Multiple cities across the country are building programs that involve mental health professionals, social workers, or community members responding to certain 911 emergency calls instead of police officers.
According to USA Today, Eugene, Oregon, Olympia, Washington, and Denver have the only existing non-police responder programs in the United States, however, more strategies and plans are being developed in various locations.
The outlet cited growing movements against police brutality and nationwide calls to defund the police as motivating factors. A June 2020 survey found nearly 8 in 10 voters support routing 911 calls related to mental health and substance use to trained, non-police responders but the programs are not all brand new.
In Eugene, the civilian response program has existed for over three decades. According to USA Today, the White Bird Clinic, a health care center in the city, launched the Crisis Assistance Helping Out on the Streets program in 1989.
Abbreviated as CAHOOTS, the program sends a team that consists of a medic, usually, a nurse, EMT or paramedic, and a crisis worker. This team takes calls relating to mental illness, homelessness, and addiction.
USA Today reported in 2019, responders requested police backup only 150 times out of an approximate 24,000 CAHOOTS calls.
“The work they’ve been doing is both pioneering and successful,” said Betsy Pearl, associate director for criminal justice reform at the Center for American Progress, according to the news outlet. “The major objection or concern you see is from folks who say this isn’t safe. But from what we’ve seen play out, that isn’t true. In Eugene, there’s never been a serious incident.”

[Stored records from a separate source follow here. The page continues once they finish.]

(** [optAlpha(initloss)]; the argument is never read. *)
Definition optAlpha (initloss : Q) : M unit :=
  fun self =>
    match stack_sources self with
    | Raise e => (self, Raise e)
    | Ok s_list =>
        match opt_run self s_list with
        | Raise e => (self, Raise e)
        | Ok st =>
            match opt_select self st with
            | Raise e => (self, Raise e)
            | Ok self' =>
                (set_mask (PyArr (Nd2 (opt_mask (_eps self) s_list
                                                (deref (heap st) (alpha st)))))
                          self',
                 Ok tt)
            end
        end
    end.

End OptAlpha.

(** ** Arrays of one shape

    [congruent a b]: the two arrays have the same rank and the same
    lengths along every axis, row by row.  For such operands a ufunc does
    no broadcasting and works element by element, as [nd_zip] does. *)

Definition congruent (a b : ndarray) : Prop :=
  match a, b with
  | Nd0 _, Nd0 _ => True
  | Nd1 v, Nd1 w => length v = length w
  | Nd2 a, Nd2 b => Forall2 (fun r s : vec => length r = length s) a b
  | Nd3 a, Nd3 b => Forall2 (Forall2 (fun r s : vec => length r = length s)) a b
  | _, _ => False
  end.

Definition nd_zip (f : Q -> Q -> Q) (a b : ndarray) : ndarray :=
  match a, b with
  | Nd0 x, Nd0 y => Nd0 (f x y)
  | Nd1 v, Nd1 w => Nd1 (map2 f v w)
  | Nd2 a, Nd2 b => Nd2 (map2 (map2 f) a b)
  | Nd3 a, Nd3 b => Nd3 (map2 (map2 (map2 f)) a b)
  | _, _ => a
  end.

(** Every element satisfies [P]; two arrays of one shape are related by
    [R] element by element. *)
Definition nd_all (P : Q -> Prop) (a : ndarray) : Prop := Forall P (flat a).

Definition nd_all2 (R : Q -> Q -> Prop) (a b : ndarray) : Prop :=
  congruent a b /\ Forall2 R (flat a) (flat b).

(** ** Engines used in the examples *)

(** A [Phase] engine on 1x1 spectrograms with a target phase and the empty
    array [np.array([])] as residual phase. *)
Definition phase_engine_no_residual_phase : FrequencyMasking :=
  init (Nd2 [[1]]) (Nd2 [[1]]) (PyArr (Nd2 [[1]]))
       (PyArr (Nd2 [[0]])) (PyArr (Nd1 [])) (Nd0 (12 # 10)) "Phase".

(** The same on 1x2 spectrograms. *)
Definition phase_engine_no_residual_phase_wide : FrequencyMasking :=
  init (Nd2 [[1; 1]]) (Nd2 [[1; 1]]) (PyArr (Nd2 [[1; 1]]))
       (PyArr (Nd2 [[0; 0]])) (PyArr (Nd1 [])) (Nd0 (12 # 10)) "Phase".

(** A [Wiener] engine whose single residual component is the target. *)
Definition wiener_engine : FrequencyMasking :=
  init (Nd2 [[3; 4]]) (Nd2 [[0; 1]]) (PyList [[[0; 1]]])
       (PyList []) (PyList []) (Nd0 (12 # 10)) "Wiener".

(** An [IRM] engine: target and residual constant 2 on a 2x2 grid. *)
Definition irm_engine : FrequencyMasking :=
  init (Nd2 [[4; 4]; [4; 4]]) (Nd2 [[2; 2]; [2; 2]]) (PyArr (Nd2 [[2; 2]; [2; 2]]))
       (PyList []) (PyList []) (Nd0 2) "IRM".

(** The engine above after its mask has been computed. *)
Definition irm_engine_masked : FrequencyMasking :=
  set_mask (PyArr (Nd2 [[1 # 3; 1 # 2]; [1 # 4; 1]])) irm_engine.

(** An [expMask] engine on 1x2 spectrograms. *)
Definition expmask_engine : FrequencyMasking :=
  init (Nd2 [[3; 4]]) (Nd2 [[1; 2]]) (PyArr (Nd2 [[2; 5]]))
       (PyList []) (PyList []) (Nd0 (12 # 10)) "expMask".

(** An engine with a method name [__call__] does not know. *)
Definition ratio_engine : FrequencyMasking :=
  init (Nd2 [[1]]) (Nd2 [[1]]) (PyArr (Nd2 [[1]])) (PyList []) (PyList [])
       (Nd0 (12 # 10)) "Ratio".

(** ** The covariance recurrence of [MWF], in the words of the specification

    [R <- lambda * R + (1 - lambda) * value] with [lambda = 0.99], on every
    entry of a covariance matrix. *)
Definition forget (value : Q) (R : arr2) : arr2 :=
  map (map (fun r => (99 # 100) * r + (1 # 100) * value)) R.

(** Covariances of shape (M, M, F): every entry holds [F] bins. *)
Definition cov_wf (F : nat) (R : arr3) : Prop :=
  Forall (Forall (fun v : vec => length v = F)) R.

(** An [MWF] state and single-channel estimates on 2 channels, 1 bin. *)
Definition mwf_example_state : mwf_state :=
  {| Rxx := repeat_last (eye 2) 1; Rnn := repeat_last (eye 2) 1; fout := zeros3 2 1 1 |}.
Definition mwf_example_cX : ndarray := Nd3 [[[4]]].
Definition mwf_example_cN : ndarray := Nd3 [[[9]]].

(** ** The loss of an iteration, in the words of the specification

    [mean(r - log(r) - 1)] with [r = (|mixture|^a + eps) / (|Xhat| + eps)],
    over the elements of the mixture and of [Xhat] in order; [a] is the
    exponent the reference power is taken with. *)
Definition IS_spec (np_power : Q -> Q -> Q) (np_log : Q -> Q)
           (eps a : Q) (mixture Xhat : list Q) : Q :=
  Qsum (map2 (fun m x =>
                let r := (np_power (Qabs m) a + eps) / (Qabs x + eps) in
                r - np_log r - 1) mixture Xhat)
  / inject_Z (Z.of_nat (length mixture)).

(** The same with [log(r)] computed the way [_IS] computes it, as
    [log(|mixture|^a + eps) - log(|Xhat| + eps)]. *)
Definition IS_code (np_power : Q -> Q -> Q) (np_log : Q -> Q)
           (eps a : Q) (mixture Xhat : list Q) : Q :=
  Qsum (map2 (fun m x =>
                let num := np_power (Qabs m) a + eps in
                let den := Qabs x + eps in
                num / den - (np_log num - np_log den) - 1) mixture Xhat)
  / inject_Z (Z.of_nat (length mixture)).

(** ** Concrete runs of the optimizer

    To run the optimizer on concrete spectrograms, [np.power] and [np.log]
    are given by tables: the float64 results of numpy at exactly the
    arguments the run evaluates, written as the rationals they are (and 0
    at any other argument, which the run never asks for). *)

Definition table_power (values : list (Q * Q * Q)) (x a : Q) : Q :=
  match find (fun e => Qeq_bool (fst (fst e)) x && Qeq_bool (snd (fst e)) a) values with
  | Some e => snd e
  | None => 0
  end.

Definition table_log (values : list (Q * Q)) (x : Q) : Q :=
  match find (fun e => Qeq_bool (fst e) x) values with
  | Some e => snd e
  | None => 0
  end.

(** A 1x1 example: mixture 32, target 0.25, one residual component 1.0,
    engine exponent 2. *)
Definition stuck_engine : FrequencyMasking :=
  init (Nd2 [[32]]) (Nd2 [[1 # 4]]) (PyList [[[1]]]) (PyList []) (PyList [])
       (Nd0 2) "alphaWiener".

Cities such as Denver and Olympia have used the program in Eugene to build their own in 2020 and 2019 respectively. According to the news report, during the first six months of the Denver pilot, the team responded to 748 of 2,500 emergency calls and found none of the calls required police, and no one was arrested.
“It’s extremely successful, and it’s even better than what we had anticipated,” Denver police chief Paul Pazen said to USA Today. “Right off the bat, we had officers on every shift saying, ‘When can we get more of this and expand this?'”
New York City has also begun its own path to non-police response.
As theGrio reported in November 2020, Mayor Bill de Blasio announced a new program that will deploy mental health experts when responding to 911 mental health crises instead of police.
The press release stated the Mental Health Teams of Emergency Medical Services would be launched in February 2021 in two high-need communities.
“One in five New Yorkers struggle with a mental health condition. Now, more than ever, we must do everything we can to reach those people before crisis strikes,” said de Blasio, according to the report. “For the first time in our city’s history, health responders will be the default responders for a person in crisis, making sure those struggling with mental illness receive the help they need.”
USA Today reported the New York State Legislature is considering a bill called Daniel’s Law in honor of Daniel Prude that would allow mental health professionals to respond to mental health and substance abuse emergencies.
While some are on board, the growing programs have faced critique. In New York City’s pilot program, the NYPD will respond to those calls if there’s a “weapon or imminent risk of harm,” and in those situations, the social workers would not respond to the call, said Susan Herman, director of ThriveNYC, the city initiative overseeing the pilot, according to the news outlet.
Hawa Bah‘s 28-year-old son died in 2012 when police shot him multiple times in his Harlem apartment. She called for an ambulance while visiting from Guinea because she thought her son was depressed and needed medical attention.
“It just increases more police for mental health crises and leads to more deaths in their hands,” Bah said. “They need to remove completely NYPD from mental health crises.”
Other advocates say the programs are not enough. According to USA Today many people impacted by police violence say investment in community-based and long-term mental health care is also necessary.
“You cannot build a mental health response system without also creating and funding better mental health care for the Black and brown community,” Eric Vassell said in a hearing in February on the City Council proposal.
Vassell’s son Saheed was killed in 2018 after 911 calls reported a man with a gun that turned out to be a metal pipe. He said his family struggled to find a program that could help his son, who had been hospitalized and received medication, but never had help in addressing the underlying causes of his trauma.
“If anyone has ever tried to get mental health care for their family through the public system, I think what you find is that the system is often just trying to figure out if your loved one is violent and whether they should send the cops,” added Anthonine Pierre, deputy director of the Brooklyn Movement Center and a spokesperson for Communities United for Police Reform. “The current system is not actually trying to figure out what caused your loved one to be having a crisis.”
Former President Obama tweeted support of programs seeking alternative response methods to 911 calls.
“More places are experimenting with programs that send civilian responders instead of police to help people experiencing mental health crises,” he said. “It’s a promising development in law enforcement in the wake of this summer’s protests.”
According to USA Today, cities continue to look for alternates to calling law enforcement. Pilot programs have been launched in Austin, Texas; San Francisco; Albuquerque, New Mexico; Portland, Oregon; and Rochester, New York.
Chicago plans to launch its pilot this summer, and officials in Los Angeles, Baltimore, Oakland, California, Dayton, Ohio, and Charlotte, North Carolina, are exploring similar models.